Financial Times Examines Novartis’s Health Express Project In China

“As global pharmaceutical companies increasingly look to China and other emerging markets to make up for lackluster sales in the developed world, they are working to build an image as corporate good guys,” the Financial Times writes. The newspaper examines “Novartis’s Health Express project in Xinjiang — which has extended basic health education to 50,000 schoolchildren and trained 260 infectious disease physicians” as “part of [an] attempt to use corporate social responsibility to build a brand in a region that has gone from zero to almost universal health insurance coverage in recent years.” According to the newspaper, “Joe Jimenez, Novartis’s chief executive, says simply donating medicines to those in need is no longer enough. He wants a form of corporate social responsibility that is ‘sustainable’ — sustainable enough to survive his tenure in the top job.” The newspaper continues, “To that end, the Health Express project includes a field sales force selling basic drugs in rural areas on a zero-profit basis: that is, profits get ploughed back into hiring more sales staff, so that foreign medicines can be made available in areas where they otherwise would not be.”

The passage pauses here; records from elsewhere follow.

(** * DaCe: matrix-multiply library node, map fission, FPGA global-to-local

    A shallow embedding of
    - [dace/libraries/blas/nodes/matmul.py]
    - [dace/transformation/dataflow/map_fission.py]
    - [dace/transformation/interstate/fpga_global_to_local.py]
    and the properties of these programs.

    Python values are embedded as follows.  A size (an [int] or a symbolic
    expression) is an element of a type [E] with the operations of the class
    [SymExpr]; lists and tuples are [list]; a dictionary keyed by names is a
    [gmap string]; graph nodes are addressed by handles ([nat]), which play
    the role of Python object identity; a raised exception is the [Raise]
    case of [res]. *)

From Stdlib Require Import ZArith Bool.
From stdpp Require Import base option list strings gmap pretty.

Open Scope string_scope.
Open Scope list_scope.
Open Scope Z_scope.

(** ** Python outcomes *)

Inductive exn : Type :=
| ValueError (msg : string)
| SyntaxError (msg : string)
| KeyError
| IndexError
| UnboundLocalError
| StopIteration
| TypeError
| RuntimeError.

Inductive res (A : Type) : Type :=
| Ok (a : A)
| Raise (e : exn).
Arguments Ok {A} a.
Arguments Raise {A} e.

#[global] Instance res_ret : MRet res := fun _ a => Ok a.
#[global] Instance res_bind : MBind res := fun _ _ f m =>
  match m with Ok a => f a | Raise e => Raise e end.
#[global] Instance res_fmap : FMap res := fun _ _ f m =>
  match m with Ok a => Ok (f a) | Raise e => Raise e end.

Definition is_ok {A} (r : res A) : bool :=
  match r with Ok _ => true | Raise _ => false end.

Lemma bind_ok {A B} (m : res A) (f : A → res B) (y : B) :
  m ≫= f = Ok y ↔ ∃ x, m = Ok x ∧ f x = Ok y.
Proof.
  destruct m as [x|e]; simpl; split.
  - intros Hf. by exists x.
  - by intros (x' & [= ->] & Hf).
  - discriminate.
  - by intros (x' & [=] & _).
Qed.

(** [d[k]] on a dictionary. *)
Definition getitem {V} (d : gmap string V) (k : option string) : res V :=
  match k with
  | None => Raise KeyError
  | Some k => match d !! k with Some v => Ok v | None => Raise KeyError end
  end.

Lemma getitem_Some {V} (d : gmap string V) (k : string) (v : V) :
  d !! k = Some v → getitem d (Some k) = Ok v.
Proof. intros Hk. unfold getitem. by rewrite Hk. Qed.

(** [l[i]] for [i >= 0] and [l[-k]] for [k >= 1] on a sequence. *)
Definition index {A} (l : list A) (i : nat) : res A :=
  match l !! i with Some x => Ok x | None => Raise IndexError end.
(** * Monthly sales forecasting service: the [/predict] route of [flask_app.py]

    A shallow embedding of [predict_sales] and the properties of its
    forecast bundle.  The route parses [months_ahead], reads the monthly
    aggregates, builds the trend and cyclic features, fits a scaler and a
    linear regression, projects [months_ahead] months forward and renders
    a JSON body.

    The numeric work is done by numpy, pandas and scikit-learn.  Their
    functions are the fields of the class [Runtime]; every call that can
    raise in Python returns a sum here ([inl] carries [str(e)]).  The
    control flow, the loop state, the objects that hold fitted parameters
    and the JSON bodies are modelled in full. *)

From Stdlib Require Import ZArith List String Ascii Bool Lia Sorted QArith Qabs.
Import ListNotations.
Open Scope string_scope.
Open Scope Z_scope.
Open Scope list_scope.

(** ** Python values and exceptions *)

(** [str(e)] of a raised exception. *)
Definition exn := string.

(** ** The runtime the route runs on *)

Class Runtime := {
  (** float64 *)
  R : Type;
  (** one cell of the frame returned by [pd.read_sql_query] *)
  cell : Type;
  (** [pd.Timestamp] *)
  timestamp : Type;
  (** the fitted attributes of a [StandardScaler] *)
  scaler_params : Type;
  (** the fitted attributes of a [LinearRegression] *)
  lr_model : Type;

  (** [int(s)] for a [str] *)
  py_int : string -> exn + Z;
  (** [Series.astype(int)] and [Series.astype(float)], per cell *)
  astype_int : cell -> exn + Z;
  astype_float : cell -> exn + R;
  (** int to float64, and [int(x)] for a float64 *)
  of_int : Z -> R;
  float_to_int : R -> exn + Z;
  fmul : R -> R -> R;
  fdiv : R -> R -> R;
  np_pi : R;
  np_sin : R -> R;
  np_cos : R -> R;
  (** [round(x, ndigits)] *)
  py_round : R -> Z -> R;

  sk_scaler_fit : list (list R) -> exn + scaler_params;
  sk_scaler_transform : scaler_params -> list (list R) -> exn + list (list R);
  sk_lr_fit : list (list R) -> list R -> exn + lr_model;
  sk_lr_predict : lr_model -> list (list R) -> exn + list R;
  mean_squared_error : list R -> list R -> exn + R;
  mean_absolute_percentage_error : list R -> list R -> exn + R;

  (** [pd.Timestamp(year=, month=, day=)] and [Timestamp.strftime] *)
  pd_Timestamp : Z -> Z -> Z -> exn + timestamp;
  strftime : timestamp -> string -> string
}.

(** ** Calendar text, as [strftime] prints it for four-digit years *)

Definition digit (n : Z) : ascii := ascii_of_nat (48 + Z.to_nat (n mod 10)).

Definition two_digits (n : Z) : string :=
  String (digit (n / 10)) (String (digit n) EmptyString).

Definition four_digits (n : Z) : string :=
  String (digit (n / 1000)) (String (digit (n / 100)) (two_digits n)).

“‘We are leveraging [the project] for sales, and we are proud of that,’ said Mr. Jimenez on a recent trip to Urumqi, the capital of Xinjiang,” the Financial Times writes. “Novartis does not break out figures for its sales in China, although Mr. Jimenez said sales grew 20 percent last year, and China was in Novartis’s top 10 markets,” the newspaper notes, adding, “The company will also not disclose its investment in the Health Express project, which is a public-private partnership with the Xinjiang government (Esquel, a Hong Kong textile group, is also involved).” The newspaper continues, “Jimenez makes clear that Novartis’s financial commitment is not large: it is more about transferring knowledge than transferring cash, for example training infectious disease physicians how to diagnose hepatitis B, a significant problem in China” (Waldmeir/Yan, 6/17).